Tumor interstitial fluid (TIF) contains the tumor secretome and forms a critical component of the tumor microenvironment. Cyclooxygenase-2 (COX2) mediates the inflammatory response of cells and is upregulated in cancers. In cancers, COX-2 expression has been related to increased invasion and metastasis.  Here, for the first time, using 1H MR spectroscopy we characterized changes in the metabolic patterns of TIF in tumors derived from triple negative SUM-149 human breast cancer cells with COX-2 overexpressed. COX-2 overexpression significantly altered several fundamental metabolic pathways. These data provide new insights into the role of COX-2 in tumor aggressiveness, and identify new metabolic targets.  

Georgios Batsios, Pavithra Viswanath, Anne Marie Gillespie, Elavarasan Subramani, Joanna Phillips, Russell Pieper , Sabrina Ronen

Mutant IDH1 produces the oncometabolite 2HG, which drives tumorigenesis in low-grade gliomas. One potential therapeutic option for such gliomas is treatment with a PI3K/mTOR inhibitor. Using cell models genetically-engineered to express mutant IDH1, we observed that PI3K/mTOR inhibition induced a reduction in 2HG levels in treated cells and tumors, that was associated with reduced cell proliferation and enhanced animal survival. The drop in 2HG was due to a reduction in its synthesis from both glucose and glutamine.

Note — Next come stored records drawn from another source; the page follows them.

(** What [Counter] makes of a list of keys. *)
Lemma Counter_spec keys :
  NoDup (Counter keys).*1
  /\ Forall (fun kn : string * nat => 1 <= kn.2) (Counter keys)
  /\ sum_list (Counter keys).*2 = length keys
  /\ (forall k, k ∈ (Counter keys).*1 <-> k ∈ keys)
  /\ forall k, counted (Counter keys) k = length (filter (fun k' => k' = k) keys).
Proof.
  unfold Counter.
  assert (forall c,
            NoDup c.*1 -> Forall (fun kn : string * nat => 1 <= kn.2) c ->
            let C := foldl (fun c k => count_key k c) c keys in
            NoDup C.*1
            /\ Forall (fun kn : string * nat => 1 <= kn.2) C
            /\ sum_list C.*2 = sum_list c.*2 + length keys
            /\ (forall k, k ∈ C.*1 <-> k ∈ c.*1 \/ k ∈ keys)
            /\ forall k, counted C k
                         = counted c k + length (filter (fun k' => k' = k) keys))
    as Hacc.
  { induction keys as [|k0 keys IH]; intros c Hnd Hpos; cbn zeta; cbn [foldl].
    - split_and!; try done; try (cbn; lia).
      intros k. split; [by left|]. by intros [?|?%elem_of_nil].
    - destruct (IH (count_key k0 c)) as (Hnd' & Hpos' & Hsum & Hkeys & Hcount).
      { rewrite count_key_keys. case_decide; [done|].
        apply NoDup_app. split_and!; [done| |apply NoDup_singleton].
        by intros k Hin ->%list_elem_of_singleton. }
      { by apply count_key_positive. }
      split_and!; try done.
      + rewrite Hsum, count_key_total. cbn. lia.
      + intros k. rewrite Hkeys, count_key_keys, elem_of_cons.
        case_decide as Hin.
        * split; [tauto|]. intros [?|[->|?]]; tauto.
        * rewrite elem_of_app, list_elem_of_singleton. tauto.
      + intros k. rewrite Hcount, count_key_counted, filter_cons.
        case_decide; cbn; lia. }
  destruct (Hacc []) as (? & ? & ? & Hkeys & Hcount); [constructor..|].
  split_and!; try done.
  intros k. rewrite Hkeys. split; [|by right]. by intros [?%elem_of_nil|?].
Qed.

Lemma selected_names_count (labels : list string) k :
  forall history selected,
    Forall2 (fun f name => getitem labels f = Ok name) history selected ->
    length (filter (fun k' => k' = k) selected)
    = length (filter (fun f => labels !! f = Some k) history).
Proof.
  induction 1 as [|f name history selected Hf%getitem_Ok _ IH]; [done|].
  rewrite !filter_cons, Hf. repeat case_decide; simplify_eq; cbn; by rewrite ?IH.
Qed.

(** X13.  [selection_count_] of a fitted object holds every label once;
    a label is in it iff some round selected a feature with that label, its
    count is the number of such rounds, and the counts add up to
    [n_estimators]. *)
Theorem selection_count_law X y validation_set s s'' :
  fit X y validation_set s = Ok s'' ->
  1 <= n_estimators s ->
  NoDup (selection_count_ s'').*1
  /\ sum_list (selection_count_ s'').*2 = n_estimators s''
  /\ forall k n,
       (k, n) ∈ selection_count_ s'' <->
       1 <= n
       /\ n = length (filter (fun f => names s'' !! f = Some k) (selection_history_ s'')).
Proof.
  intros Hfit HN.
  pose proof (fit_history_length _ _ _ _ _ Hfit HN) as Hlen.
  apply fit_inv in Hfit as (Xt & yt & Xv & yv & s0 & s1 & r & rv & fixed & sn
                            & _ & _ & _ & Hnames & ->).
  unfold names in *. cbn in *. apply mapM_Ok in Hnames.
  destruct (Counter_spec sn) as (Hnd & Hpos & Hsum & Hkeys & Hcount).
  pose proof (Forall2_length _ _ _ Hnames) as Hlen'.
  split_and!; [done|congruence|].
  intros k n. rewrite <- (selected_names_count _ k _ _ Hnames), <- Hcount.
  split.
  - intros Hin. split; [|by rewrite (counted_elem _ _ _ Hnd Hin)].
    rewrite Forall_forall in Hpos. apply (Hpos _ Hin).
  - intros [Hn ->].
    assert (k ∈ (Counter sn).*1) as Hk.
    { apply Hkeys. rewrite Hcount in Hn.
      destruct (filter (fun k' => k' = k) sn) as [|k' l] eqn:Hf; [cbn in Hn; lia|].
      assert (k' ∈ filter (fun k' => k' = k) sn) as [-> ?]%list_elem_of_filter
        by (rewrite Hf; by left).
      done. }
    apply list_elem_of_fmap in Hk as ([k' m] & -> & Hin). cbn.
    by rewrite (counted_elem _ _ _ Hnd Hin).
Qed.

(** ** [predict] and the plot of the model information *)

(** X15.  On a fitted object [predict] reads the columns of the selected
    features only: the one error it can raise is [IndexError], and it
    raises it iff the transformed input has no column for some selected
    feature. *)
Theorem predict_reads_selected_columns X' s :
  _is_fitted s = true ->
  (forall e, predict X' s = Raise e -> e = IndexError)
  /\ (predict X' s = Raise IndexError <->
      exists f c, regressors_ s !! f = Some c /\ is_selected c = true
        /\ np.ncols (transform (preprocessor_ s) X') <= f).
Proof.
  intros Hfitted. unfold predict. rewrite Hfitted. cbn [negb].
  set (X_arr := transform (preprocessor_ s) X').
  set (step := fun ir : nat * composite =>
                 col ← np.column X_arr ir.1; Ok (composite_predict ir.2 col)).
  set (chosen := filter (fun ir : nat * composite => is_selected ir.2 = true)
                   (enumerate (regressors_ s))).
  assert (forall ir e, step ir = Raise e ->
                       e = IndexError /\ np.ncols X_arr <= ir.1) as Hstep.
  { intros [f c] e. unfold step, np.column. cbn. case_decide; cbn; [done|].
    intros [= <-]. split; [done|lia]. }
  destruct (mapM step chosen) as [predictions|e] eqn:Hm; cbn [mbind result_bind].
  - assert (exists a, np.sum_axis0 predictions = Ok a) as [a ->].
    { apply mapM_Ok in Hm.
      assert (Forall (fun v => length v = np.nrows X_arr) predictions) as Hall.
      { apply Forall_forall. intros v [i Hi]%list_elem_of_lookup.
        destruct (Forall2_lookup_r _ _ _ _ _ Hm Hi) as (ir & _ & Hv).
        unfold step in Hv. apply bind_Ok in Hv as (col & Hcol & [= <-]).
        unfold np.column in Hcol. case_decide; [|done]. injection Hcol as <-.
        unfold composite_predict. by rewrite !length_fmap. }
      destruct predictions as [|v vs]; [by eexists|].
      destruct (sum_axis0_vector _ _ _ Hall) as (total & -> & _). by eexists. }
    cbn. split; [done|]. split; [done|].
    intros (f & c & Hc & Hsel & Hcols). exfalso.
    assert ((f, c) ∈ chosen) as Hin.
    { apply list_elem_of_filter. split; [done|]. by apply elem_of_enumerate. }
    apply mapM_Ok in Hm. apply list_elem_of_lookup in Hin as [i Hi].
    destruct (Forall2_lookup_l _ _ _ _ _ Hm Hi) as (v & _ & Hv).
    unfold step, np.column in Hv. cbn in Hv. rewrite decide_False in Hv by lia. done.
  - apply mapM_Raise in Hm as ([f c] & Hin & He).
    destruct (Hstep _ _ He) as [-> Hcols]. split; [by intros ? [= <-]|].
    split; [|done]. intros _.
    apply list_elem_of_filter in Hin as [Hsel Hin%elem_of_enumerate]. eauto.
Qed.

Our study identifies MRS-detectable metabolic alterations that could serve as indicators of response for mutant IDH1 glioma patients undergoing treatment with PI3K/mTOR inhibitors.

Adam Berrington, Karisa Schreck, Christopher Whitlow, Roy Strowd, Peter Barker

Recent studies have focused on the use of ketogenic diet (KD) in the treatment of glioma since tumor cells are heavily glucose-dependent. Here, we assess the ability of MRS to monitor KD-therapy in glioma patients. Using a semi-LASER sequence at 3 T, with fully simulated basis for spectral fitting, we measured increases in acetone and β-hydroxybutyrate after KD in tumor and contralateral brain. NAA concentration decreased in contralateral brain and there was an observed elevation of β-hydroxybutyrate in IDH-mutated gliomas; potentially indicating differential response to KD. These results indicate a potential for MRS in monitoring KD-based therapy in glioma.